Spahn: In Deutschland ist die Zahl der Patienten, die sich im Krankenhaus eine schwere Infektion durch Krankenhauskeime zuziehen, viel größer als in den Niederlanden. Da müssen wir was tun. Wir brauchen einen Wettbewerb der Kliniken, bei dem es darum geht, die wenigsten Infekte zu haben.

SZ: Wie soll das gehen?

Spahn: Indem wir den Krankenhäusern vorschreiben, die Zahl dieser Infektionen zu veröffentlichen, im Internet und am Eingang des Krankenhauses.

SZ: Die Fachausdrücke für die Krankheiten versteht doch keiner...

Spahn: Diese Information muss in einer allgemein verständlichen Sprache abgefasst werden. Der Patient soll sich selbst ein Bild machen können. Ich stelle mir ein Formular vor, das überall gleich aussieht und eine Gesamtnote enthält. Wer wenig Keime hat, kriegt fünf Sterne, wer viele hat nur einen oder keinen. Es sollte möglich sein, so ein Keimregister innerhalb eines Jahres aufzubauen.

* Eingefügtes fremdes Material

(** [if (!req.session.userId) return 401; next()]: [undefined] and [0] are
    falsy.  The handlers behind it read [req.session.userId!]; here [next]
    receives it. *)
Definition requireAuth (next : Z -> Handler) : Handler :=
  fun w =>
    match userId (w_session w) with
    | Some id =>
        if decide (id = 0) then json_response 401 (message_json "Não autorizado") w
        else next id w
    | None => json_response 401 (message_json "Não autorizado") w
    end.

Section Routes.
Context `{Collaborators}.

(** The [catch] clause of the handlers that validate a body. *)
Definition catch_zod (message : string) (error : Exception) : Handler :=
  match error with
  | ZodError issues => json_response 400 (message_json (fromZodError issues))
  | Error _ => json_response 500 (message_json message)
  end.

(** The [catch] clause of the other handlers. *)
Definition catch_all (message : string) (error : Exception) : Handler :=
  json_response 500 (message_json message).

(** [POST /api/auth/register] *)
Definition POST_auth_register (salt : string) (body : json) : Handler :=
  try_catch
    (validatedData <- parse (insertUserSchema body) ;;
     existingUser <- storage (getUserByEmail (iu_email validatedData)) ;;
     match existingUser with
     | Some _ => json_response 400 (message_json "Email já está em uso")
     | None =>
         let hashedPassword := bcrypt_hash (iu_password validatedData) 10 salt in
         user <- storage (createUser {| iu_name := iu_name validatedData;
                                        iu_email := iu_email validatedData;
                                        iu_password := hashedPassword |}) ;;
         _ <- set_session_userId (user_id user) ;;
         json_response 200 (user_json user)
     end)
    (catch_zod "Erro interno do servidor").
(** * The vector-analysis pipeline of the word-embedding gallery

    A shallow embedding of the numeric utilities of the gallery
    ([src/utils/embeddings.ts], [src/utils/clustering.ts],
    [src/utils/constants.ts]) and of the derived state and the word entry
    of its main component ([coordsRaw], the cluster count,
    [selectedNeighbors], [addWord]), followed by the properties its
    specification states about them and by further properties of the
    code.

    JavaScript numbers are IEEE 754 binary64 values; they are modelled by
    Rocq's primitive floats, whose operations are the same binary64
    operations (round to nearest, ties to even) and which therefore
    evaluate exactly as the source does, NaN and infinities included. *)

From Stdlib Require Import ZArith List Bool Lia Floats String Ascii.
From Stdlib Require Uint63.
From stdpp Require Import base list sorting.
Import ListNotations.

(** ** JavaScript values *)

Abbreviation number := float.

(** Completion of a call: a value, or a thrown exception. *)
Inductive js_error := TypeError.

Inductive completion (A : Type) : Type :=
| Normal (a : A)
| Throw (e : js_error).
Arguments Normal {A} a.
Arguments Throw {A} e.

#[export] Instance completion_ret : MRet completion := fun _ a => Normal a.

#[export] Instance completion_bind : MBind completion := fun _ _ f c =>
  match c with
  | Normal a => f a
  | Throw e => Throw e
  end.

(** A monadic left fold: the body of a [for] loop that may throw. *)
Fixpoint foldM {A B} (f : A -> B -> completion A) (l : list B) (a : A) : completion A :=
  match l with
  | [] => Normal a
  | b :: l' => a' ← f a b; foldM f l' a'
  end.

(** [ToNumber(undefined)] is NaN: an array read that is used as an operand
    of an arithmetic operator or of a comparison. *)
Definition to_number (x : option number) : number := default nan x.

(** [a[i]] in a numeric context; out of range reads give [undefined]. *)
Definition elem (a : list number) (i : nat) : number := to_number (a !! i).

(** [rows[i]] for an index the loops keep within range. *)
Definition row {A} (rows : list (list A)) (i : nat) : list A := default [] (rows !! i).

Definition truthy (x : number) : bool := negb (PrimFloat.is_zero x || PrimFloat.is_nan x).

(** [x || y] on numbers. *)
Definition js_or (x y : number) : number := if truthy x then x else y.

(** A loop counter or a length used as a number (exact below 2^53). *)
Definition num_of_nat (n : nat) : number := of_uint63 (Uint63.of_Z (Z.of_nat n)).

(** A store into a [Float32Array] rounds the binary64 value to binary32. *)
Definition fround (x : number) : number :=
  match Prim2SF x with
  | S754_finite sx mx ex => SF2Prim (binary_round 24 128 sx mx ex)
  | _ => x
  end.

(** The values a [Float32Array] holds: those a store leaves unchanged. *)
Definition is_float32 (x : number) : bool := PrimFloat.Leibniz.eqb (fround x) x.

(** Strings are sequences of UTF-16 code units. *)
Definition jsstring := list Z.

Definition str (t : string) : jsstring :=
  map (fun c => Z.of_N (N_of_ascii c)) (list_ascii_of_string t).

(** ** [src/utils/embeddings.ts] *)

Definition dot (a b : list number) : number :=
  fold_left (fun s i => (s + elem a i * elem b i)%float) (seq 0 (length a)) 0%float.

Definition cosine (a b : list number) : number := dot a b.

(** The call [dot(a, b)] as a completion: the body has no [throw] and none of
    its operations throws on arrays. *)
Definition call_dot (a b : list number) : completion number := Normal (dot a b).

Definition call_cosine (a b : list number) : completion number := Normal (cosine a b).

(** [M[i][j] = s] *)
Definition set_cell (M : list (list number)) (i j : nat) (s : number) : list (list number) :=
  alter (fun r => <[j := s]> r) i M.

Definition buildSimMatrix (vectors : list (list number)) : list (list number) :=
  let n := length vectors in
  let M := replicate n (replicate n 0%float) in
  fold_left (fun M i =>
    fold_left (fun M j =>
      let s := ((cosine (row vectors i) (row vectors j) + 1) / 2)%float in
      set_cell (set_cell M i j s) j i s)
      (seq i (n - i)) M)
    (seq 0 n) M.

Record neighbor := { j : nat; s : number }.
(* ===== verification/_CoqProject ===== *)
-Q . S2P
Prelude.v
Memory.v
Kernel.v
CmdDb.v
RpmhRsc.v
RpmhTcs.v
Rpmh.v
RpmhCache.v
RpmhFlush.v
RpmhSend.v
RpmhPm.v
Smem.v
SmemSafe.v
SmemHeap.v
SmemDev.v
SmemProbe.v
Smp2p.v
Smp2pLink.v
Smp2pNames.v
Smp2pSafe.v
QmiEncDec.v
QmiSafe.v
QmiSchema.v
QmiEncode.v
QmiRound.v
WaltVoter.v
WaltBoost.v
WaltHalt.v
HabPipe.v
HabChan.v
HabMsg.v
HabMem.v
HabPages.v
HabShare.v
HabImport.v
WaltData.v
WaltDemand.v
WaltTop.v
WaltWindow.v
WaltBusy.v
WaltMigrate.v
WaltHooks.v
WaltInv.v
WaltSystem.v
WaltStats.v
WaltQueue.v
WaltTypes.v
WaltCases.v
CoreCtl.v
CoreCtlAct.v
CoreCtlPick.v
CoreCtlExact.v
CoreCtlVotes.v
CoreCtlSystem.v
CoreCtlCases.v
RpmhActive.v
Bcm.v
BcmBatch.v
BcmVoter.v
BcmCommit.v
BcmSystem.v
BcmVotes.v
BcmCases.v
SchedAvg.v
SchedAvgSpec.v
SchedAvgCases.v
HabOpen.v
HabHandshake.v
HabOpenCases.v
QmiMsg.v
QmiMsgInv.v
QmiMsgSystem.v
QmiRpc.v
QmiMsgCases.v
QrtrNs.v
QrtrNsInv.v
QrtrNsSystem.v
QrtrNsCases.v
(* ===== verification/Kernel.v ===== *)
(** * Interfaces of the drivers to what lies below them

    The searches of the kernel's bitmap library and the memory-mapped hardware
    are not part of this source tree.  They are classes here: the operations,
    and separately the documented behaviour that theorems rely on.  A
    reference instance of each shows that the laws can be met and lets the
    drivers run on concrete inputs. *)

From S2P Require Import Prelude.

(** ** Bitmap searches (linux/bitmap.h, linux/find.h) *)

Class BitmapSearch := {
  find_next_bit : Z → Z → Z → Z;                  (* map, size, start *)
  find_next_zero_bit : Z → Z → Z → Z;
  bitmap_find_next_zero_area : Z → Z → Z → Z → Z; (* map, size, start, nr *)
}.

Definition area_free (map k nr : Z) : Prop := ∀ i, k ≤ i < k + nr → Z.testbit map i = false.

Class BitmapSearchSpec (B : BitmapSearch) : Prop := {
  find_next_bit_spec map size start :
    let r := find_next_bit map size start in
    (r = size ∨ start ≤ r < size ∧ Z.testbit map r = true) ∧
    (∀ k, start ≤ k < size → k < r → Z.testbit map k = false);
  find_next_zero_bit_spec map size start :
    let r := find_next_zero_bit map size start in
    (r = size ∨ start ≤ r < size ∧ Z.testbit map r = false) ∧
    (∀ k, start ≤ k < size → k < r → Z.testbit map k = true);
  zero_area_spec map size start nr :
    0 ≤ start → 0 < nr →
    let r := bitmap_find_next_zero_area map size start nr in
    (size < r ∧ ∀ k, start ≤ k → k + nr ≤ size → ¬ area_free map k nr) ∨
    (start ≤ r ∧ r + nr ≤ size ∧ area_free map r nr ∧
     ∀ k, start ≤ k < r → ¬ area_free map k nr);
}.

(** Reference instance: linear searches. *)
Definition first_in (P : Z → bool) (l : list Z) (d : Z) : Z :=
  match list_find (λ i, P i = true) l with Some (_, i) => i | None => d end.

Definition area_freeb (map k nr : Z) : bool :=
  forallb (λ i, negb (Z.testbit map i)) (seqZ k nr).

#[export] Instance linear_search : BitmapSearch := {|
  find_next_bit map size start := first_in (λ i, Z.testbit map i) (seqZ start (size - start)) size;
  find_next_zero_bit map size start :=
    first_in (λ i, negb (Z.testbit map i)) (seqZ start (size - start)) size;
  bitmap_find_next_zero_area map size start nr :=
    first_in (λ k, area_freeb map k nr) (seqZ start (size - nr + 1 - start)) (size + nr);
|}.

Lemma area_freeb_spec map k nr : area_freeb map k nr = true ↔ area_free map k nr.
Proof.
  unfold area_freeb, area_free. rewrite forallb_forall. split.
  - intros H i Hi. specialize (H i).
    rewrite <- list_elem_of_In, elem_of_seqZ in H. apply negb_true_iff, H. lia.
  - intros H i. rewrite <- list_elem_of_In, elem_of_seqZ. intros Hi. rewrite H; [done|lia].
Qed.

Lemma first_in_spec P start n d :
  let r := first_in P (seqZ start n) d in
  (r = d ∧ (∀ k, start ≤ k < start + n → P k = false)) ∨
  (start ≤ r < start + n ∧ P r = true ∧ ∀ k, start ≤ k < r → P k = false).
Proof.
  unfold first_in. destruct (list_find _ _) as [[i r]|] eqn:E; simpl.
  - right. apply list_find_Some in E as (Hl & HP & Hmin).
    apply lookup_seqZ in Hl as [-> Hi]. split; [lia|]. split; [done|].
    intros k Hk. apply not_true_iff_false. eapply (Hmin (Z.to_nat (k - start)) k); [|lia].
    apply lookup_seqZ. lia.
  - left. split; [done|]. intros k Hk. apply list_find_None in E.
    rewrite list.Forall_forall in E. apply not_true_iff_false. apply E. apply elem_of_seqZ. lia.
Qed.

#[export] Instance linear_search_spec : BitmapSearchSpec linear_search.
Proof.
  split.
  - intros map size start. simpl.
    destruct (first_in_spec (λ i, Z.testbit map i) start (size - start) size)
      as [[-> H]|(Hr & HP & H)].
    + split; [by left|]. intros k Hk _. apply H. lia.
    + split; [right; split; [lia|done]|]. intros k Hk Hkr. apply H. lia.
  - intros map size start. simpl.
    destruct (first_in_spec (λ i, negb (Z.testbit map i)) start (size - start) size)
      as [[-> H]|(Hr & HP & H)].
    + split; [by left|]. intros k Hk _. apply negb_false_iff, H. lia.
    + split; [right; split; [lia|by apply negb_true_iff]|].
      intros k Hk Hkr. apply negb_false_iff, H. lia.
  - intros map size start nr Hs Hnr. simpl.
    destruct (first_in_spec (λ k, area_freeb map k nr) start (size - nr + 1 - start) (size + nr))
      as [[-> H]|(Hr & HP & H)].
    + left. split; [lia|]. intros k Hk Hkn. rewrite <- area_freeb_spec, H by lia. done.
    + right. split; [lia|]. split; [lia|]. split; [by apply area_freeb_spec|].
      intros k Hk. rewrite <- area_freeb_spec, H by lia. done.
Qed.

(** ** Memory-mapped registers (readl, writel) *)

Class Device := {
  dev : Type;
  readl : Z → dev → Z * dev;          (* reads may have side effects *)
  writel : Z → Z → dev → dev;         (* address, value *)
}.

(** [stored] is the set of addresses at which the hardware keeps what software
    wrote; elsewhere (status, interrupt and trigger registers) it answers as it
    likes.  [peek] observes a stored register without touching the device. *)
Class StorageDevice (D : Device) := {
  stored : Z → Prop;
  peek : dev → Z → Z;
  read_stored a d : stored a → (readl a d).1 = peek d a;
  read_keeps a b d : stored b → peek (readl a d).2 b = peek d b;
  write_stored a v d : stored a → peek (writel a v d) a = v;
  write_keeps a b v d : stored b → a ≠ b → peek (writel a v d) b = peek d b;
}.

(** Reference instance: every register is storage, initially zero. *)
#[export] Instance mem_device : Device := {|
  dev := gmap Z Z;
  readl a d := (default 0 (d !! a), d);
  writel a v d := <[a := v]> d;
|}.

#[export] Instance mem_storage : StorageDevice mem_device.
Proof.
  refine {| stored := λ _, True; peek := λ (d : @dev mem_device) a, default 0 ((d : gmap Z Z) !! a) |}.
  - done.
  - done.
  - intros a v d _. simpl. by rewrite lookup_insert_eq.
  - intros a b v d _ Hne. simpl. by rewrite lookup_insert_ne.
Defined.
Lemma clear_tcs_run s F l :
  layout_ok (drv s) → table s F → (∀ m, m ∈ l → 0 ≤ m < N) →
  ∃ s', for_each l (λ m, write_tcs_reg_sync RSC_DRV_CMD_ENABLE m 0 ;;;
                         write_tcs_reg_sync RSC_DRV_CMD_WAIT_FOR_CMPL m 0) s = (Done tt, s') ∧
    hw_only s s' ∧
    table s' (λ c, match c with
                   | Creg (RSC_DRV_CMD_ENABLE | RSC_DRV_CMD_WAIT_FOR_CMPL) m =>
                       if bool_decide (m ∈ l) then 0 else F c
                   | _ => F c
                   end).
Proof.
  revert s F. induction l as [|m l IH]; intros s F HL HT Hl; simpl.
  { exists s. split; [done|]. split; [done|]. eapply table_ext; [done|].
    intros [[]|] _; try done. }
  assert (0 ≤ m < N) by (apply Hl; left).
  unfold kbind at 1. kstep write_tcs_reg_sync_run; [done..|].
  destruct (write_tcs_reg_sync_run s0 (<[Creg RSC_DRV_CMD_ENABLE m:=0]> F) RSC_DRV_CMD_WAIT_FOR_CMPL m 0)
    as (s1 & Hr1 & Hs1 & HT1); [by destruct Hsame as [-> _]|done..|].
  rewrite Hr1.
  destruct (IH s1 _ ltac:(by destruct Hs1 as [-> _], Hsame as [-> _]) HT1) as (s2 & Hr2 & Hs2 & HT2).
  { intros m' Hm'. apply Hl. by right. }
  exists s2. split; [done|]. split; [eauto using hw_only_trans|].
  eapply table_ext; [done|]. intros [r m'|r m' j] _; [|by rewrite !fn_lookup_insert_ne].
  destruct r; rewrite ?fn_lookup_insert_ne by done; try done.
  - destruct (decide (m' = m)) as [->|Hne].
    + rewrite fn_lookup_insert, (bool_decide_true (m ∈ m :: l)) by left. by case_bool_decide.
    + rewrite !fn_lookup_insert_ne by congruence.
      by rewrite (bool_decide_ext (m' ∈ m :: l) (m' ∈ l)) by set_solver.
  - destruct (decide (m' = m)) as [->|Hne].
    + rewrite fn_lookup_insert, (bool_decide_true (m ∈ m :: l)) by left. by case_bool_decide.
    + rewrite !fn_lookup_insert_ne by congruence.
      by rewrite (bool_decide_ext (m' ∈ m :: l) (m' ∈ l)) by set_solver.
Qed.
Lemma probe_channel_carved cfg max_tcs ncpt k s s' :
  carved (drv s) k → 0 ≤ k → Forall (λ z, 0 ≤ z) cfg →
  rpmh_probe_channel_tcs_config cfg max_tcs ncpt k s = (Done 0, s') →
  k < MAX_CHANNEL ∧ carved (drv s') (k + 1) ∧ drv_tcs (drv s') = drv_tcs (drv s).
Proof.
  intros Hcv Hk Hcfg Hrun. unfold rpmh_probe_channel_tcs_config in Hrun.
  destruct (Z.leb_spec MAX_CHANNEL k) as [|Hlt]; [done|]. split; [done|].
  destruct (negb _) in Hrun; [done|].
  destruct (read_tcs_cfg _ _) as [e|pairs] eqn:Ep.
  { injection Hrun as -> _. exfalso. revert Ep. generalize (seq 0 (Z.to_nat TCS_TYPE_NR)). intros l.
    induction l as [|i l IH]; simpl; [done|]. repeat (case_match; try done). }
  apply read_tcs_cfg_ok in Ep as [Hpairs H5]; [|done].
  unfold kgets in Hrun. unfold kbind at 1 in Hrun.
  destruct (assign_groups _ _ _ _ _ _) as [[ret gs] st] eqn:Ea.
  unfold mod_drv at 1, kmodify at 1 in Hrun. unfold kbind at 1 in Hrun.
  destruct (Z.eqb_spec ret 0) as [->|Hr]; [|injection Hrun; done]. simpl in Hrun.
  unfold kbind, readl_relaxed, writel_relaxed, mod_drv, kmodify, kret in Hrun.
  destruct (readl _ _) as [v h] in Hrun. injection Hrun as <-. simpl.
  split; [|done]. pose proof (carved_step _ _ _ _ _ _ _ Hcv (conj Hk Hlt) Hpairs H5 Ea) as Hc.
  unfold set_channel_tcs in *. simpl in *. by rewrite list_insert_insert_eq.
Qed.

Lemma probe_channels_carved channels max_tcs ncpt k s s' c :
  carved (drv s) k → 0 ≤ k ≤ MAX_CHANNEL → Forall (Forall (λ z, 0 ≤ z)) channels →
  probe_channels channels max_tcs ncpt k s = (Done (inr c), s') →
  carved (drv s') c ∧ c = k + Z.of_nat (length channels) ∧ c ≤ MAX_CHANNEL ∧
  drv_tcs (drv s') = drv_tcs (drv s).
Proof.
  intros Hcv Hk Hch. revert k s Hcv Hk.
  induction Hch as [|cfg channels Hcfg _ IH]; intros k s Hcv Hk Hrun; simpl in Hrun.
  { injection Hrun as <- <-. simpl. split; [done|]. split; [lia|]. split; [lia|done]. }
  apply kbind_inv in Hrun as (ret & s1 & Hone & Hrun).
  destruct (Z.eqb_spec ret 0) as [->|]; [|done]. simpl in Hrun.
  apply probe_channel_carved in Hone as (Hlt & Hcv1 & Ht1); [|done|lia|done].
  apply IH in Hrun as (? & -> & ? & ->); [|done|lia]. cbn [length].
  split; [done|]. split; [lia|]. split; [lia|done].
Qed.

Lemma probe_channels_error channels max_tcs ncpt k s s' ret :
  probe_channels channels max_tcs ncpt k s = (Done (inl ret), s') → ret ≠ 0.
Proof.
  revert k s. induction channels as [|cfg channels IH]; intros k s Hrun; [done|].
  apply kbind_inv in Hrun as (r & s1 & _ & Hrun).
  destruct (Z.eqb_spec r 0) as [->|Hr]; simpl in Hrun; [by eapply IH|by injection Hrun as <- _].
Qed.
(* ===== verification/Smem.v ===== *)
(** * The shared memory manager (drivers/soc/qcom/smem.c)

    SMEM is a heap that several processors share and that only grows.  Items live
    in partitions: a partition starts with a header and holds two lists of items,
    the uncached ones from the start and the cached ones from the end.  The bytes of
    a mapping are the state, so that whatever another processor left there is what
    the code reads; pointers are 64-bit addresses and an access outside the mapping
    is [Undef].  The mapping of a partition, of the global heap and of the partition
    table are separate.  The hardware spinlock is taken around whole operations; its
    return code is an argument.  [devm_ioremap_wc] and the device tree are arguments
    of the probe. *)

From S2P Require Import Prelude Memory.

Definition EEXIST : Z := 17.
Definition ENXIO : Z := 6.
Definition ENOENT : Z := 2.
Definition ENOSPC : Z := 28.

(** ** Constants and layout *)

Definition SMEM_MASTER_SBL_VERSION_INDEX : Z := 7.
Definition SMEM_GLOBAL_HEAP_VERSION : Z := 11.
Definition SMEM_GLOBAL_PART_VERSION : Z := 12.
Definition SMEM_ITEM_LAST_FIXED : Z := 8.
Definition SMEM_ITEM_COUNT : Z := 512.
Definition SMEM_HOST_APPS : Z := 0.
Definition SMEM_GLOBAL_HOST : Z := 0xfffe.
Definition SMEM_HOST_COUNT : Z := 25.
Definition AUX_BASE_MASK : Z := 0xfffffffc.
Definition SMEM_PRIVATE_CANARY : Z := 0xa5a5.
Definition SMEM_PTABLE_MAGIC : list Z := [0x24; 0x54; 0x4f; 0x43].
Definition SMEM_PART_MAGIC : list Z := [0x24; 0x50; 0x52; 0x54].
Definition SMEM_INFO_MAGIC : list Z := [0x53; 0x49; 0x49; 0x49].
Definition SZ_4K : Z := 4096.

(** Offsets of the fields of the packed structures. *)
Definition sizeof_private_entry : Z := 16.
Definition e_canary : Z := 0.
Definition e_item : Z := 2.
Definition e_size : Z := 4.
Definition e_padding_data : Z := 8.
Definition e_padding_hdr : Z := 10.

Definition sizeof_partition_header : Z := 32.
Definition ph_magic : Z := 0.
Definition ph_host0 : Z := 4.
Definition ph_host1 : Z := 6.
Definition ph_size : Z := 8.
Definition ph_offset_free_uncached : Z := 12.
Definition ph_offset_free_cached : Z := 16.

Definition h_version : Z := 64.
Definition h_initialized : Z := 192.
Definition h_free_offset : Z := 196.
Definition h_available : Z := 200.
Definition h_reserved : Z := 204.
Definition h_toc : Z := 208.
Definition sizeof_global_entry : Z := 16.
Definition g_allocated : Z := 0.
Definition g_offset : Z := 4.
Definition g_size : Z := 8.
Definition g_aux_base : Z := 12.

SZ: Manche Kassenpatienten vermuten eine Zweiklassenmedizin, wenn sie in der Arztpraxis länger warten müssen als privat Versicherte. Termine bei einem Facharzt zu bekommen, dauert mitunter Monate. Gehen Sie da auch ran?

Spahn: Die Wartezeiten sind meist eine Frage der Organisation. Ich finde, zu einer gut geführten Arztpraxis gehört auch, dass Termine eingehalten werden. Wenn ein Patient für zehn Uhr bestellt ist, sollte er nicht erst um halb eins drankommen. Wir haben den niedergelassenen Ärzten in den vergangenen zwei Jahren sehr viel mehr Geld gegeben. Das muss sich auch hier auswirken.

Gute Versorgung auf dem Land

SZ: Wenn man mal einen Facharzttermin hat, lohnt sich auch das Warten...

Spahn: Sie dürfen nicht alle Fachärzte über einen Kamm scheren. So gibt es beispielsweise zu wenig Neurologen. Da sind Termine verständlicherweise nur schwer zu kriegen. Bei anderen Fachärzten müssen wir offenbar deutlich machen, dass ihr Schwerpunkt bei der Behandlung von Kassenpatienten liegt. Die Kassen müssen hier aktiver werden und verbindliche Absprachen mit den Ärzten treffen, damit ihre Versicherten zeitnah Termine erhalten. Mehr als zwei, drei Wochen Wartezeit sind inakzeptabel.

SZ: Das dürfte für Kassen mit Versicherten schwierig werden in Gebieten, wo es zu wenig Ärzte gibt.

Spahn: Stimmt. In Zukunft müssen deshalb die Ärzte in sehr dünn besiedelten Gebieten zu den Patienten kommen - in mobilen Arzt-Stationen beispielsweise. Montags fährt dann der Orthopäde vor, dienstags der Urologe, mittwochs der Augenarzt. Unter Umständen können auch die örtlichen Krankenhäuser diesen Service anbieten. Wir müssen hier die Grenze zwischen niedergelassenen Ärzten und Kliniken aufbrechen.

SZ: Ist gute Versorgung, etwa auf dem Land, auch eine Frage des Honorars?

Spahn: In manchen Fällen schon. Wir sollten Mediziner besser bezahlen, die in schlecht versorgten Gebieten arbeiten. Die leisten oft einen Wahnsinnsjob. Beispielsweise könnten die Regresse und Abschläge abgeschafft werden, um die ihr Honorar ab einer bestimmten Summe gemindert wird. Und in überversorgten Gebieten, könnte durch Aufkauf die Zahl der Arzt-Sitze gesenkt werden.

SZ: So eine Regelung kann aber leicht ausgenutzt werden, indem die Mediziner Leistungen aufschreiben, die sie gar nicht erbracht haben.

Spahn: Die beste Kontrolle erfolgt da durch den Patienten selbst. Er hat ein Recht auf Transparenz über die Kosten. Hier könnte das Lieferscheinprinzip helfen. Der Arzt legt dem Patienten eine Übersicht über die erbrachten Leistungen vor, und erst wenn dieser sie ihm quittiert hat, kann der Arzt abrechnen.

SZ: Und bis wann wollen Sie das alles hinkriegen?

Spahn: Ich bin Optimist. Bis Ostern sollten wir Eckpunkte haben und bis Ende 2011 durch sein.